→ **Exercise**
Among the lines below, copy exactly those from the one with "error is one" through the one with "On a validator", counting both ends.

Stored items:

- - - - - - -

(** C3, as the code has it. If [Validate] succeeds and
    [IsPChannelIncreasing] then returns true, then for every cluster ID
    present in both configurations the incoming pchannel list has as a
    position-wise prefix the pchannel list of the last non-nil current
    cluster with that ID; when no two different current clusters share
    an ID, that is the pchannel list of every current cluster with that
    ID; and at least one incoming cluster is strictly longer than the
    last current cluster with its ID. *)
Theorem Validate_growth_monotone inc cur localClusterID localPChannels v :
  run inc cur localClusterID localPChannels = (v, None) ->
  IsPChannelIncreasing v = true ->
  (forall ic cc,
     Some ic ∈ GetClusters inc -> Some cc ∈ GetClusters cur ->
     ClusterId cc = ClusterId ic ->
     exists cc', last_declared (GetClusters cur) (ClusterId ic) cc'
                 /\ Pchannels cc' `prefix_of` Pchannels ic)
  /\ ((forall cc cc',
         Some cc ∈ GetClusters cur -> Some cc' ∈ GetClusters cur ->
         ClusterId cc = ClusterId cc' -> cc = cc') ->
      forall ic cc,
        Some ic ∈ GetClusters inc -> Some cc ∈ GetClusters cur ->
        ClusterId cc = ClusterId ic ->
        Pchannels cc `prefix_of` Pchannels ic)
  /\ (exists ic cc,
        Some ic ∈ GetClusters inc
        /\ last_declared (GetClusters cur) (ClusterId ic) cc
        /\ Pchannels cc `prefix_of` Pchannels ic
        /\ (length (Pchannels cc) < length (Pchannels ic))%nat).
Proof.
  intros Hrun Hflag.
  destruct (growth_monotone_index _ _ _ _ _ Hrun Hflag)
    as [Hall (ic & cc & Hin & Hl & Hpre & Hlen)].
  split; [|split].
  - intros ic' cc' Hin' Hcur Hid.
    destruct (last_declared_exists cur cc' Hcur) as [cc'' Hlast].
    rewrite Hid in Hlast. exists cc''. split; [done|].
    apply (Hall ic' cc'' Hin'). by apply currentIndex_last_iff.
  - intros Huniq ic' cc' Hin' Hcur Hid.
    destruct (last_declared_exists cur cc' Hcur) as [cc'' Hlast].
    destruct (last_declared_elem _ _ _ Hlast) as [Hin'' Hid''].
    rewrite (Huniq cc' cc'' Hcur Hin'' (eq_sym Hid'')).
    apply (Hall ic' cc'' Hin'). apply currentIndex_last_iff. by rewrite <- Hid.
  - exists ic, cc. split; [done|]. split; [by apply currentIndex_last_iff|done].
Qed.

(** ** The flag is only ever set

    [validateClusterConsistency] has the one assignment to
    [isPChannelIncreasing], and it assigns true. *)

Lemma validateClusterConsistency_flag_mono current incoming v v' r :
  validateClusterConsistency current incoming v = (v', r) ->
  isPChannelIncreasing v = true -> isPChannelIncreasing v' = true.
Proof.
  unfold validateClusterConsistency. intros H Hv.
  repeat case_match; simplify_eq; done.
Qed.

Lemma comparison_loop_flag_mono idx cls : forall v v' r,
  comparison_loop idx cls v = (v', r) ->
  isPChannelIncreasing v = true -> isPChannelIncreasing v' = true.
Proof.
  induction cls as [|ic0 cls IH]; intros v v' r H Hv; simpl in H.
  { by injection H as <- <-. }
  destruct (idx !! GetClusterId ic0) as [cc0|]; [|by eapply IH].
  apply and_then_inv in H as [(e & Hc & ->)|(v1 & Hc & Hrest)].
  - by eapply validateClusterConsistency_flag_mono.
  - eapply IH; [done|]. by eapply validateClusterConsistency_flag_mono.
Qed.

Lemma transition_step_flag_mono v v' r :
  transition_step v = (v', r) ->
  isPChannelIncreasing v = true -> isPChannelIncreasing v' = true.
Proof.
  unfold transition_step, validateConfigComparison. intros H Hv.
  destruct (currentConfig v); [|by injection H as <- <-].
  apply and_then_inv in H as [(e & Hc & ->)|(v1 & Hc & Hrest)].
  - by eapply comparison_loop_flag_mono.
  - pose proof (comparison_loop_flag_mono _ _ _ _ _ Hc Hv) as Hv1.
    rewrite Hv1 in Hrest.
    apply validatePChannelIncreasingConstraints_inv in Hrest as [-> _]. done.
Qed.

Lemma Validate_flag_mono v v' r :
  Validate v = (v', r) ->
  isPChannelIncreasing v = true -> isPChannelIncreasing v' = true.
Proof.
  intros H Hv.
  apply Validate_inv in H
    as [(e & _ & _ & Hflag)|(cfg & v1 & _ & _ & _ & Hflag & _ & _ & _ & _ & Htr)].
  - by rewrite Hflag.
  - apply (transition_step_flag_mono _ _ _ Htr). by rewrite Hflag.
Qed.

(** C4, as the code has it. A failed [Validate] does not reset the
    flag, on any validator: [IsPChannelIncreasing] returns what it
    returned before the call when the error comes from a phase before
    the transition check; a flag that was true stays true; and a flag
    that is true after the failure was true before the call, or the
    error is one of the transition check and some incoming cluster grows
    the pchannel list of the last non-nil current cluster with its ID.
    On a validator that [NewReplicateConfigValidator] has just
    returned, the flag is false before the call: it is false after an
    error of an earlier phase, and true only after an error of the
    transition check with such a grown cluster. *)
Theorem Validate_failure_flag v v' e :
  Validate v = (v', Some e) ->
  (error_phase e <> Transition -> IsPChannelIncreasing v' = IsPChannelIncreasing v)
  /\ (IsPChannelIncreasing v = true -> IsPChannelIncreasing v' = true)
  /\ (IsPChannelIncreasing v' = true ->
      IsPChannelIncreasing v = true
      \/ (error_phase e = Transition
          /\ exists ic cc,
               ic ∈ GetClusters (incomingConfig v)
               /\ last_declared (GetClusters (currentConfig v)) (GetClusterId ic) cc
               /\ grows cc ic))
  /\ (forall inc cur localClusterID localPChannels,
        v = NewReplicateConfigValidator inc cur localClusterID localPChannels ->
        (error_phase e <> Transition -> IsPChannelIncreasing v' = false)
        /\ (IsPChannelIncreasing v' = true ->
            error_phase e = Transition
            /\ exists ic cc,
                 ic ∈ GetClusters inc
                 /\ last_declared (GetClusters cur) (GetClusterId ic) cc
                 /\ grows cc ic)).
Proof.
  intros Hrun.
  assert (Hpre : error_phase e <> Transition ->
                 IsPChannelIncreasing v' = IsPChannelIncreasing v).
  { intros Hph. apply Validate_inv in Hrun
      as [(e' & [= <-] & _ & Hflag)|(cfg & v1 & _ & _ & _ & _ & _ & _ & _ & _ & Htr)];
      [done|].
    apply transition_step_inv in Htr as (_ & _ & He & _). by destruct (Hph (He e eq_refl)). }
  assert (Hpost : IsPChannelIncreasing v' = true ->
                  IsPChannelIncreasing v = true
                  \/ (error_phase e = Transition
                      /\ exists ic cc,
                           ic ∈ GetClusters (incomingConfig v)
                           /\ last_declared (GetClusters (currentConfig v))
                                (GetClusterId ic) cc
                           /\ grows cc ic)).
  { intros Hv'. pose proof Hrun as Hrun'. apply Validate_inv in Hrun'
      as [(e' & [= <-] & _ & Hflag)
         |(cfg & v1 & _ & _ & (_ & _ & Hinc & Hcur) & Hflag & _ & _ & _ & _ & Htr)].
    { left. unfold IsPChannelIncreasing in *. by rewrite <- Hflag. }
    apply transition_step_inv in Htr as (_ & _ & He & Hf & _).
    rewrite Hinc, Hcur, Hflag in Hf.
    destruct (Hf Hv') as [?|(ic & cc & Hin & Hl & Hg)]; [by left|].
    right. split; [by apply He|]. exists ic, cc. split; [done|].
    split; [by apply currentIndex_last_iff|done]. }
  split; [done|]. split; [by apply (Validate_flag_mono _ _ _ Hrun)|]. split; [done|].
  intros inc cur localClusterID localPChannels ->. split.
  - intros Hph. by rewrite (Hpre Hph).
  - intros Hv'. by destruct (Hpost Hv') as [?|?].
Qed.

- - - - - - -

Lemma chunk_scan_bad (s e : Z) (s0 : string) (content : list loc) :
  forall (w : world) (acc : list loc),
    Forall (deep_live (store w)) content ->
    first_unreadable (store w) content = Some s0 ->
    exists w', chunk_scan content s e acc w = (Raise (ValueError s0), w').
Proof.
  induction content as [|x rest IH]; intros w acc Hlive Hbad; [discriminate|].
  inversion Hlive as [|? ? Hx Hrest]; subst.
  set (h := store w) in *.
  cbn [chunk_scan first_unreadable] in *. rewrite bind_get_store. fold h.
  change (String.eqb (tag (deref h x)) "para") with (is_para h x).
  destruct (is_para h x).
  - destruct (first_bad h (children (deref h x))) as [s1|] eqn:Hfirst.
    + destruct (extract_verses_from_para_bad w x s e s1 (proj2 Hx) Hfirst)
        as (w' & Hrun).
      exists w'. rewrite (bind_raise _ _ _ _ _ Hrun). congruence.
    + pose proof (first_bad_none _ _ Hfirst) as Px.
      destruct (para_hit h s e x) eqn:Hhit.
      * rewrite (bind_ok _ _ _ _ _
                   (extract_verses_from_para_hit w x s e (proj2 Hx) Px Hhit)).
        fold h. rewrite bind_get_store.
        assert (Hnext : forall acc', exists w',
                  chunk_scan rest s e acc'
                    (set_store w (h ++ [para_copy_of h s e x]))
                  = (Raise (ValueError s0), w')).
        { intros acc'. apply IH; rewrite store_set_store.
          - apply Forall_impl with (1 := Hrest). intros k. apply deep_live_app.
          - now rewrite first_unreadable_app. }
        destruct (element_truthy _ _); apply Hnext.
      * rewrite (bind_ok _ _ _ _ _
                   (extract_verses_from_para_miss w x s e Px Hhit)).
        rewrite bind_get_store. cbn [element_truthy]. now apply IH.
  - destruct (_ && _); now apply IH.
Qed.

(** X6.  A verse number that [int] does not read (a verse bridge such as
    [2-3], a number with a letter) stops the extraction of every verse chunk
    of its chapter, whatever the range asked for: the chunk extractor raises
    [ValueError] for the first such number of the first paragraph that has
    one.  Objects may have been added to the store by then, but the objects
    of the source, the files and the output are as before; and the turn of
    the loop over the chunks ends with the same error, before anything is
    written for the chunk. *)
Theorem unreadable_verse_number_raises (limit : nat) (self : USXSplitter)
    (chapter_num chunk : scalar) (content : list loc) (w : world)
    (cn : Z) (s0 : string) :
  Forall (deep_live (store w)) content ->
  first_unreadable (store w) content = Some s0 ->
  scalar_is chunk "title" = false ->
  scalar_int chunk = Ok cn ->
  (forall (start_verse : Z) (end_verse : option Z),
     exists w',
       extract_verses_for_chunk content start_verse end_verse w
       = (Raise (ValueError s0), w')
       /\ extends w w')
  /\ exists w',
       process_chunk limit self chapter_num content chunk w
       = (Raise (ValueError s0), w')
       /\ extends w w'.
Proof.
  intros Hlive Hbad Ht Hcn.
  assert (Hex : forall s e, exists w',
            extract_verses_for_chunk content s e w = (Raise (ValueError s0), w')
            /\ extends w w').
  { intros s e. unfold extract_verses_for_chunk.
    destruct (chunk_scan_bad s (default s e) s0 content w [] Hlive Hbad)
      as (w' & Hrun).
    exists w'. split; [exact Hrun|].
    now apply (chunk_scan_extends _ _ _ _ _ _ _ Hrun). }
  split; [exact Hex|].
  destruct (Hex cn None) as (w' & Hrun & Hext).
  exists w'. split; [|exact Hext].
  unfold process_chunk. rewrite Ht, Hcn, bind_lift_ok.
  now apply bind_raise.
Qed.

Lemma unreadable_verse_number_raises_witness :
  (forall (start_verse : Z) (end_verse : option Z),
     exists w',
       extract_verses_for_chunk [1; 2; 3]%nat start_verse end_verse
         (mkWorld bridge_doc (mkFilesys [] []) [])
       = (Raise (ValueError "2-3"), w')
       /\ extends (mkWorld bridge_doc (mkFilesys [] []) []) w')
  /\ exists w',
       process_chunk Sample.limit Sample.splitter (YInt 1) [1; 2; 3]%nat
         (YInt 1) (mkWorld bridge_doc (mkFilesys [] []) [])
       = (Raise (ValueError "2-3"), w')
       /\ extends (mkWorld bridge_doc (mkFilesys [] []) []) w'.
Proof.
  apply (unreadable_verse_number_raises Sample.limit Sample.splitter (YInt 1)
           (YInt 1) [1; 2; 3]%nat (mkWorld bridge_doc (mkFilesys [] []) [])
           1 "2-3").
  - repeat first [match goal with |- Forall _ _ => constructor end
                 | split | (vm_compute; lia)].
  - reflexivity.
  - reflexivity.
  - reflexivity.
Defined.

- - - - - - -

→ **Written answer**
    error is one of the transition check and some incoming cluster grows
    the pchannel list of the last non-nil current cluster with its ID.
    On a validator that [NewReplicateConfigValidator] has just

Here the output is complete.